A los diez años, cambio de escuela, y empiezo comercio, que es lo que estudiábamos los hijos e hijas de la clase trabajadora, y cuando digo trabajadora quiero decir que mis padres trabajaban duro para llegar a fin de mes. Dos trabajos o más, y los dos. Eso sí, en casa no nos faltaba de nada, incluso nunca comí pescado congelado porque éramos pobres, pero con orgullo. Nunca hice cambiar de idea a mi madre sobre esta conclusión que no sabes por dónde cogerla. Y claro, como no podía ir al bachillerato, estudié para ser “tenedor de libros” y el destino final era entrar en la Caja de Ahorros y Monte de Piedad.
Memoria y copia. Mes de María con el “venid y vamos todos, con flores a María”. Álgebra y cálculo mental, qué suerte la mía, mucho cálculo mental, ortografía e historia, fechas y batallas y reyes y alguna reina, sobre todo si era católica. Y alguna cosita de ciencias y, lo más terrible, dibujo y trabajos manuales. Qué martirio las láminas que teníamos que copiar. Y soy “tenedor de libros”, y dominaba los métodos de contabilidad directa, indirecta y hamburgués, y escribía en letra “redondilla” y “gótica” y con tinta, y manchas en la hoja que te obligaban a repetir el ejercicio “Caja a Mercaderías…”. Y mecanografía y taquigrafía. “Nuestro método se llama Garriga…”. Y más memoria. Y algunos poemas que teníamos que aprender, y un día el maestro nos dice que el pastelero del barrio, el señor Foix, es poeta y ya está, hace pasteles y poemas. Más adelante leeré toda su obra. Y dos curiosidades: la escuela era mixta, y mi maestro un día a la semana nos reunía a todos y todas, aunque en esa época éramos todos, y nos hacía cantar. “Oh colegio de amor tierno nido/ oh colegio trasunto del cielo/ en ti mora la paz y el consuelo/ será imposible poderte olvidar”.
Y religión, muchos pecados y aquellas metáforas terribles del infierno que escuchábamos con poca devoción pero con mucho miedo mientras nos tocábamos por debajo del banco las pililas unos a otros. Nada de pene, pililas, pitos, peras, cigalas, huevos, cojones… Pero de pene, nada de nada. Y los domingos ya confesaríamos los pecados contra la pureza. Y muchas historias sagradas, que si David y Goliat, que si Moisés, que era Heston y también Ben-Hur. Y el Cid. Y el de las hormigas, la marabunta… ¡Madre de Dios ese hombre! Leer, poco, pero yo leía. ¿Por qué? Aún no lo sé, quizás porque siempre he necesitado vivir más de una vida, como los gatos. Y castigos: copiar y copiar y mil veces “callaré en clase” o “me sentaré en mi sitio”, alguna bofetada, golpes en los dedos con la palmeta o una caña de bambú y ratos de rodillas en el suelo.

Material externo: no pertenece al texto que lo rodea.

(** C28. The entries of Envoy: in a stream, up to where it breaks off, every entry
    with a usable source address becomes one trace, in order, and no other does. A
    trace is named after the sandbox that has the address, or after the address
    where none has it; its two spans run forward over the same time, from the start
    Envoy gives where it is one; they are errors exactly where Envoy reports a flag
    or a failure; and the counts of bytes are the sandbox's, not the proxy's. *)
Theorem connections_traced (seen : nat → Seen) (l : list (result string (option LogEntries))) :
  (∀ n, in_time (s_now (seen n)) = true) →
  let entries := concat (map message_entries (arrived l)) in
  let '(r, t) := stream_access_logs seen 0 l (mkTelemetry true []) in
  emitted t = omap id (imap (λ n e, ingest (seen n) e) entries) ∧
  (r = Ok tt ↔ length (arrived l) = length l) ∧
  ∀ n e, entries !! n = Some e → match ingest (seen n) e with
    | None => source_of e = None
    | Some t => ∃ c src, common_of e = Some c ∧ source_of e = Some src ∧ traced (seen n) e c src t
    end.
Proof.
  intros Hnow entries. pose proof (stream_spec seen l 0 (mkTelemetry true []) eq_refl) as Hs.
  destruct (stream_access_logs _ _ _ _) as [r t]. destruct Hs as [-> Hr]. split_and!; [done|done|].
  intros n e _. apply ingest_spec, Hnow.
Qed.

(** ** Examples *)

Definition plain_common (src : string) (start : option ProtoTime) (d : option ProtoTime) : AccessLogCommon :=
  mkCommon (Some (Some (mkSocketAddress src (Some 50000%Z)))) (Some "api.example.com") start None (Some (Some (mkSocketAddress "203.0.113.7" (Some 443%Z)))) None "-" d.

Definition one_entry : list (result string (option LogEntries)) :=
  [Ok (Some (TcpLogs [mkTcp (Some (plain_common "10.0.0.2" (Some (mkProtoTime 100 0)) (Some (mkProtoTime 2 500000000)))) (Some (mkConnection 10 20))])); Err "reset"].

Definition at_200 (_ : nat) : Seen := mkSeen ∅ (200 * NANOS).

Lemma connections_traced_witness : (∀ n, in_time (s_now (at_200 n)) = true) ∧
  length (emitted (stream_access_logs at_200 0 one_entry (mkTelemetry true [])).2) = 1%nat ∧
  (∃ c src t, ingest (at_200 0) (inl (mkTcp (Some (plain_common "10.0.0.2" (Some (mkProtoTime 100 0)) (Some (mkProtoTime 2 500000000)))) (Some (mkConnection 10 20)))) = Some t ∧
    traced (at_200 0) (inl (mkTcp (Some (plain_common "10.0.0.2" (Some (mkProtoTime 100 0)) (Some (mkProtoTime 2 500000000)))) (Some (mkConnection 10 20)))) c src t).
Proof.
  assert (Hnow : ∀ n, in_time (s_now (at_200 n)) = true) by (intros n; reflexivity).
  pose proof (connections_traced at_200 one_entry Hnow) as H. split; [exact Hnow|]. split; [vm_compute; reflexivity|].
  cbv zeta in H. destruct (stream_access_logs at_200 0 one_entry (mkTelemetry true [])) as [r t]. destruct H as (_ & _ & H).
  specialize (H 0%nat _ eq_refl). destruct (ingest _ _) as [t'|] eqn:Ei; [|vm_compute in Ei; discriminate Ei].
  destruct H as (c & src & _ & _ & Ht). exists c, src, t'. split; [reflexivity|exact Ht].
Defined.

(** Of a duration that is there but not set the other one is not looked at. *)
Example zero_duration_wins : resolve_span_timing_at
    (mkCommon None None (Some (mkProtoTime 100 0)) (Some (mkProtoTime 7 0)) None None "" (Some (mkProtoTime 0 0))) (200 * NANOS) =
  (100 * NANOS, 100 * NANOS)%Z.
Proof. reflexivity. Qed.

Example flag_count : length FLAGS = 27%nat.
Proof. reflexivity. Qed.

Example service_names : (env_sets_service_name (λ v, if decide (v = "OTEL_RESOURCE_ATTRIBUTES") then Some "a=b, service.name =x," else None),
  env_sets_service_name (λ v, if decide (v = "OTEL_SERVICE_NAME") then Some "" else None)) = (true, false).
Proof. vm_compute. reflexivity. Qed.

Y el patio era la plaza de la calle y venga a jugar: a guerras —llegué a ser Goebbels, qué vergüenza— y luchábamos contra los aliados, que siempre perdían. Y tebeos, muchos tebeos, tenía cajones llenos, y futbolín en el bar del Albertitu, y tocar y parar y “plantats”, y churro, media manga, mangotero, adivina lo que tengo en el sombrero, tacones, canicas, cromos, juegos reunidos Geyper, tocar timbres, guerras de calles con alguna piedra y alguna brecha, y partidos de fútbol con las alcantarillas como porterías… Y cuánta felicidad entre juegos, calle, cine, aventuras diversas. ¡Ah! Y los capuchinos de Sarrià y ser monaguillo y participar del misterio, de un misterio sagrado pronunciado en una lengua desconocida.

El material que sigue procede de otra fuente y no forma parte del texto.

(* ===== verification/Demo.v ===== *)
(** * An instance of the daemon's world

    Documents of every kind in one store, and two sandboxes, each with a
    background exec: the concrete inputs of the development's examples. *)
From S2P Require Import Prelude Str Core Cidr Nft Effect Os Json Snapshots Api OciBase App ExecSession Network Lifecycle.

(** What a file holds: text, or one of the daemon's documents. *)
Inductive Doc : Type :=
| DocRecord (r : SandboxRecord)
| DocNetwork (s : SandboxNetworkState)
| DocSpec (s : SandboxSpec)
| DocManifest (m : SnapshotManifest).

Notation blob := (string + Doc)%type.

#[global] Instance codec_record : Codec blob SandboxRecord :=
  {| to_json r := inr (DocRecord r); from_json b := match b with inr (DocRecord r) => Some r | _ => None end;
     from_to_json _ := eq_refl |}.

#[global] Instance codec_network : Codec blob SandboxNetworkState :=
  {| to_json r := inr (DocNetwork r); from_json b := match b with inr (DocNetwork r) => Some r | _ => None end;
     from_to_json _ := eq_refl |}.

#[global] Instance codec_spec : Codec blob SandboxSpec :=
  {| to_json r := inr (DocSpec r); from_json b := match b with inr (DocSpec r) => Some r | _ => None end;
     from_to_json _ := eq_refl |}.

#[global] Instance codec_manifest : Codec blob SnapshotManifest :=
  {| to_json r := inr (DocManifest r); from_json b := match b with inr (DocManifest r) => Some r | _ => None end;
     from_to_json _ := eq_refl |}.

(** No document is read back from runsc here. *)
#[global] Instance no_json : JsonText := {| json_from_str _ := None |}.

Definition demo_record (id : string) (status : SandboxStatus) : SandboxRecord :=
  set_status 0 status (new_pending 0 (mkSandboxId id) [PAUSE_CONTAINER; "main"]).

Definition demo_session (exec_id id : string) : Session :=
  Session_new (mkExecInfo exec_id id "main" ["sleep"] false ExecRunning None None).

Definition demo_world : World blob :=
  mkWorld (mkNetWorld (mkOs ∅ [] 0) ∅ false false)
    {[ "a" := demo_record "a" Running; "b" := demo_record "b" Running ]}
    {[ "e1" := demo_session "e1" "a"; "e2" := demo_session "e2" "b" ]}.

Definition demo_config : DaemonConfig :=
  mkDaemonConfig (mkHttpConfig "127.0.0.1:8080" "secret")
    (mkRuntimeConfig ["srv"] "pause:3" None network_runtime_default (mkObservability false)).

Y llego a los 14 años y apruebo comercio y empiezo a trabajar en el Banco Vitalicio de España, que no es la Caja, pero se le parece.
Hasta los dieciocho años y como hago de monitor en los Grupos Pekín del barrio del Camp de la Bota y se ve que tenía gracia haciéndome responsable de aquellos chavales, me proponen que trabaje en la escuela del Castell de les Quatre Torres, y yo que digo: “pero si no tengo ni primero de bachillerato”. Da igual, me dicen, tú haz de maestro, y digo que sí, y compagino ese trabajo con los estudios, y tengo suerte, mucha suerte, porque esas criaturas y aquel equipo de maestros me absorben, dan sentido a mi vida y paso bastantes años trabajando en el Camp de la Bota y luego en Badalona mientras estudio bachillerato y luego magisterio.

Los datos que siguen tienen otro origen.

(* ===== verification/Startup.v ===== *)
(** * From the arguments to serving, and to the end ([main], crates/oad/src/main.rs)

    The settings, the recovery of what an earlier daemon left, the network, the
    address that is listened on; then requests; then checkpoints.  The server of
    HTTP, axum's, is a parameter. *)
From S2P Require Import Prelude Str Json Core Cidr Nft Effect Os Entries Registry Snapshots Runtime Api OciBase Config DaemonConfig App ExecSession Envoy Network Observability Lifecycle Demo.

(** What requests are served with. *)
Record AppState : Type := mkAppState { st_config : DaemonConfig; st_paths : OadPaths; st_telemetry : EgressTelemetry; st_audit_socket : bool }.

Section startup.
Context {B : Type} `{!Bytes B, !Env B, !JsonText, !TomlText}.
Context `{!Codec B SandboxRecord, !Codec B SandboxNetworkState, !Codec B SandboxSpec, !Codec B SnapshotManifest}.
Notation MainM := (M (World B) string).

(** The user, the arguments, the environment, the files of settings, the exporter
    of traces, serde's text of a value. *)
Context (is_root : bool) (args : list string) (env : string → option string) (read : string → result ReadError string) (cwd : Path).
Context (exporter : result string ()) (pretty : Value → result NetworkError string) (show_app_error : AppError → string).

Definition ensure_started_as_root : result string () :=
  if is_root then Ok tt else Err "oad must be started as root; try running it with sudo".

Definition context {E A} (c : string) (m : M (World B) E A) : MainM A := mapE (λ _, c) m.

(** What Envoy is given, of these settings. *)
Definition envoy_text_of (config : DaemonConfig) (paths : OadPaths) : result NetworkError B :=
  result_map text (render_envoy_config pretty (obs_enabled (rt_observability (runtime config)))
    (envoy_listener (rt_network (runtime config))) (display (envoy_access_log_socket paths))).

Definition boot_with (config : DaemonConfig) : MainM AppState :=
  let paths := mkOadPaths (rt_base_dir (runtime config)) in
  let network := rt_network (runtime config) in
  let observability := rt_observability (runtime config) in
  context ("failed to create " ++ display (sandboxes_dir paths)) (on_sys (create_dir_all (sandboxes_dir paths))) ;;
  mapE show_io_error (on_reg (recover paths)) ;;
  mapE show_app_error (reconcile_sandboxes paths) ;;
  lift_result (map_err (λ _, "failed to initialize network manager") (NetworkManager_new network)) ;;
  telemetry ← lift_result (map_err (λ e, "failed to initialize egress telemetry: " ++ e) (EgressTelemetry_new observability exporter));
  ignore (on_net (Network.reconcile_all network paths (envoy_text_of config paths))) ;;
  addr ← lift_result (ok_or (parse_socket_addr (bind (http config))) ("invalid bind address " ++ quoted (bind (http config))));
  context ("failed to bind " ++ bind (http config)) (on_sys (bind_socket "tcp" (bind (http config)))) ;;
  mret (mkAppState config paths telemetry (net_enabled network && obs_enabled observability)).

(** Nothing to serve: the usage was asked for. *)
Definition boot : MainM (option AppState) :=
  lift_result ensure_started_as_root ;;
  started ← lift_result (config_path_from_args args);
  match started with
  | Usage => mret None
  | RunWith path => config ← lift_result (load_config env read cwd path); st ← boot_with config; mret (Some st)
  end.

Definition main_daemon (serve : AppState → MainM ()) : MainM () :=
  st ← boot;
  match st with
  | None => mret tt
  | Some st =>
      served ← attempt (serve st);
      mapE show_app_error (checkpoint_running_sandboxes_for_shutdown (st_config st) (st_paths st)) ;;
      lift_result (map_err (λ _, "http server failed") served)
  end.
(** *** What a daemon serves with *)

Lemma bind_returned {S A C} (m : M S string A) (k : A → M S string C) s c s' :
  (m ≫= k) s = (Ret c, s') → ∃ a s1, m s = (Ret a, s1) ∧ k a s1 = (Ret c, s').
Proof. unfold mbind, M_bind. destruct (m s) as [[a| |] s1] eqn:E; [|done|done]. intros H'. by exists a, s1. Qed.

Lemma lifted {S A} (r : result string A) (s : S) a s' : lift_result r s = (Ret a, s') → r = Ok a ∧ s' = s.
Proof. unfold lift_result. destruct r; intros [= ? ?]; by subst. Qed.

(** Settings that a daemon can serve with. *)
Definition servable (config : DaemonConfig) : Prop :=
  NetworkManager_new (rt_network (runtime config)) = Ok tt ∧ is_Some (parse_socket_addr (bind (http config))) ∧
  bearer_token (http config) ≠ "" ∧ (net_enabled (rt_network (runtime config)) = true → rt_network_namespace (runtime config) = None).

Lemma boot_with_state config w st w' : boot_with config w = (Ret st, w') →
  st_config st = config ∧ st_paths st = mkOadPaths (rt_base_dir (runtime config)) ∧
  NetworkManager_new (rt_network (runtime config)) = Ok tt ∧ is_Some (parse_socket_addr (bind (http config))) ∧
  (st_audit_socket st = true → enabled (st_telemetry st) = true ∧ net_enabled (rt_network (runtime config)) = true).
Proof.
  intros Hb. unfold boot_with in Hb.
  apply bind_returned in Hb as (? & w1 & _ & Hb). apply bind_returned in Hb as (? & w2 & _ & Hb). apply bind_returned in Hb as (? & w3 & _ & Hb).
  apply bind_returned in Hb as ([] & w4 & [Hn ->]%lifted & Hb). apply bind_returned in Hb as (t & w5 & [Ht ->]%lifted & Hb).
  apply bind_returned in Hb as (? & w6 & _ & Hb). apply bind_returned in Hb as (a & w7 & [Ha ->]%lifted & Hb).
  apply bind_returned in Hb as (? & w8 & _ & Hb). injection Hb as <- _. cbn. split_and!; [done|done|by apply map_err_ok in Hn| |].
  - destruct (parse_socket_addr _); [done|]. by apply map_err_ok in Ha || discriminate.
  - intros [Hnet Hobs]%andb_true_iff. split; [|done]. apply map_err_ok in Ht. unfold EgressTelemetry_new in Ht. rewrite Hobs in Ht. cbn in Ht.
    destruct exporter; [|done]. by injection Ht as <-.
Qed.

Lemma boot_unfold (w : World B) : boot w =
  if negb is_root then (Throw "oad must be started as root; try running it with sudo", w) else
  match config_path_from_args args with
  | Err e => (Throw e, w)
  | Ok Usage => (Ret None, w)
  | Ok (RunWith path) =>
      match load_config env read cwd path with
      | Err e => (Throw e, w)
      | Ok config => match boot_with config w with (Ret st, w') => (Ret (Some st), w') | (Throw e, w') => (Throw e, w') | (Crash, w') => (Crash, w') end
      end
  end.
Proof.
  unfold boot, ensure_started_as_root, lift_result, mbind, M_bind. destruct is_root; [|done].
  destruct (config_path_from_args args) as [[|path]|e]; [done| |done]. cbn [negb]. by destruct (load_config env read cwd path).
Qed.

(** A daemon that comes to serve was started as root, with settings put together
    from a file it read and the environment: a token, no managed network inside a
    namespace of the host, a network and an address that can be used.  One that
    was not, or whose arguments or settings are refused, leaves the system as it
    found it. *)
Theorem boot_servable (w : World B) :
  match boot w with
  | (Ret (Some st), _) =>
      is_root = true ∧ servable (st_config st) ∧ st_paths st = mkOadPaths (rt_base_dir (runtime (st_config st))) ∧
      ∃ path file, config_path_from_args args = Ok (RunWith path) ∧ read_file_config read path = Ok file ∧ startable env file ∧
        st_config st = daemon_settings env read cwd file
  | (Ret None, w') => config_path_from_args args = Ok Usage ∧ w' = w
  | (_, w') =>
      (is_root = false ∨ (∃ e, config_path_from_args args = Err e) ∨
       (∃ path e, config_path_from_args args = Ok (RunWith path) ∧ load_config env read cwd path = Err e)) → w' = w
  end.
Proof.
  rewrite boot_unfold. destruct is_root; [|done]. destruct (config_path_from_args args) as [[|path]|e] eqn:Ea; [done| |done]. cbn [negb].
  destruct (load_config env read cwd path) as [config|e] eqn:El; [|done].
  assert (Hno : (true = false ∨ (∃ e, Ok (RunWith path) = @Err string Started e) ∨
     (∃ path' e, @Ok string _ (RunWith path) = Ok (RunWith path') ∧ load_config env read cwd path' = Err e)) → False).
  { intros [?|[[e ?]|(path' & e & [= <-] & He)]]; [done|done|]. congruence. }
  destruct (boot_with config w) as [[st| |] w'] eqn:Eb; [|by intros ?%Hno|by intros ?%Hno].
  destruct (boot_with_state config w st w' Eb) as (Hc & Hp & Hn & Ha & _). apply load_config_spec in El as (file & Hf & Hs & Hd).
  rewrite Hc. split; [done|]. split; [|split; [done|by exists path, file]]. destruct Hs as (_ & _ & _ & Hm & Ht).
  split_and!; [done|done|by rewrite Hd|]. rewrite Hd. cbn. intros Hon. by rewrite (Hm Hon).
Qed.
End startup.

(** ** A second daemon *)

#[local] Instance no_toml : TomlText := {| toml_from_str _ := None |}.

(** The address is in use; runsc knows of no container yet. *)
#[local] Instance taken : Env blob := {|
  env_reply _ c := match c with CBind _ _ => Fail (IoOther "address in use") | _ => Go end;
  env_partial _ := inl ""; env_survives _ _ := false;
  env_run _ _ := Exited true (Some 0%Z) "[]" ""; env_alive _ := false; env_effect _ _ fs := fs;
  env_pid := 1; env_nanos _ := 0%Z; env_tempfile _ := "" |}.

Definition sandbox_path : Path := ["run"; "omniagent"; "sandboxes"; "a"].
Definition first_daemon : World blob :=
  mkWorld (mkNetWorld (mkOs (list_to_map (map (λ n, (take n sandbox_path, Os.Dir)) [0; 1; 2; 3; 4]%nat) ∪
    {[ (sandbox_path ++ ["state.json"])%list := Os.File (inr (DocRecord (demo_record "a" Pending))) ]}) [] 0) ∅ false false) ∅ ∅.

Definition second_daemon : outcome string (option AppState) * World blob :=
  boot true [] (λ v, if decide (v = "OAD_BEARER_TOKEN") then Some "t" else if decide (v = "OAD_NETWORK_ENABLED") then Some "off" else None)
    (λ _, Err DaemonConfig.NotFound) [] (Ok tt) (λ _, Err NetJson) (λ _, "") first_daemon.

(** Its address is taken, but by then the sandbox the first is making was judged
    and its record written. *)
Example judged_before_bound :
  second_daemon.1 = Throw "failed to bind 127.0.0.1:8080" ∧
  files (w_os second_daemon.2) !! (sandbox_path ++ ["state.json"])%list = Some (Os.File (inr (DocRecord (demo_record "a" Stopped)))).
Proof. split; vm_compute; reflexivity. Qed.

Y en bachillerato tengo mucha suerte porque lo hago nocturno y tengo un equipo de maestros excepcionales. En Cabré, un tal Campàs, que nos daba Historia del Arte y que yo escuchaba con devoción casi religiosa, y Oriol Nogués, que me ayudaba a dibujar y tiene mérito porque nunca he sabido coger un lápiz, y él me animaba y nunca me humilló y mira que era fácil porque era y soy un desastre como el de la Armada Invencible… Y podría citarlos uno a uno, una a una, pero de la mayoría he olvidado los nombres, pero no lo que representaron en mi vida. Haré una excepción divertida. Me parece que era en cuarto de bachillerato, en la asignatura de religión. El maestro, un cura con sotana, nos explicaba los Diez Mandamientos, pero se saltó aquel que hablaba de la necesidad de mantenernos puros. Nosotros le recordamos su existencia y él se excusó: “Éste no lo haremos porque me haréis preguntas”. Qué gran sabio, ese cura de sotana y oración diaria.
Y en la Universidad, en la Escuela de Maestros de Sant Cugat, tuve un equipo de profesores de primer nivel, maestros excepcionales que trabajaban por la mañana en diferentes escuelas y por la tarde eran los responsables de nuestra formación inicial. A muchos ya los conocía porque los había tenido en las Escuelas de Verano de Rosa Sensat. No los cito para no alargar este artículo, pero los quiero, les agradezco todo lo que hicieron por mí. Buena parte de mis certezas y, sobre todo, de mis dudas vienen de ellos, de su magisterio. Soy un poco ellos y ellas, y estoy agradecido para siempre.
Como también lo estoy al barrio, al cine Bretón, a la gente de casa, al escultismo, al quiosco de Tereseta siempre lleno de tebeos que me dejaba hojear, a los maestros, familias, monitores del comedor, conserjes con quienes he trabajado… Y sobre todo a todas las chicas y niñas, niños y chicos que me han permitido hacer camino juntos.
La educación, franquista o democrática, liberal o liberadora… Siempre es algo más que la institución escolar.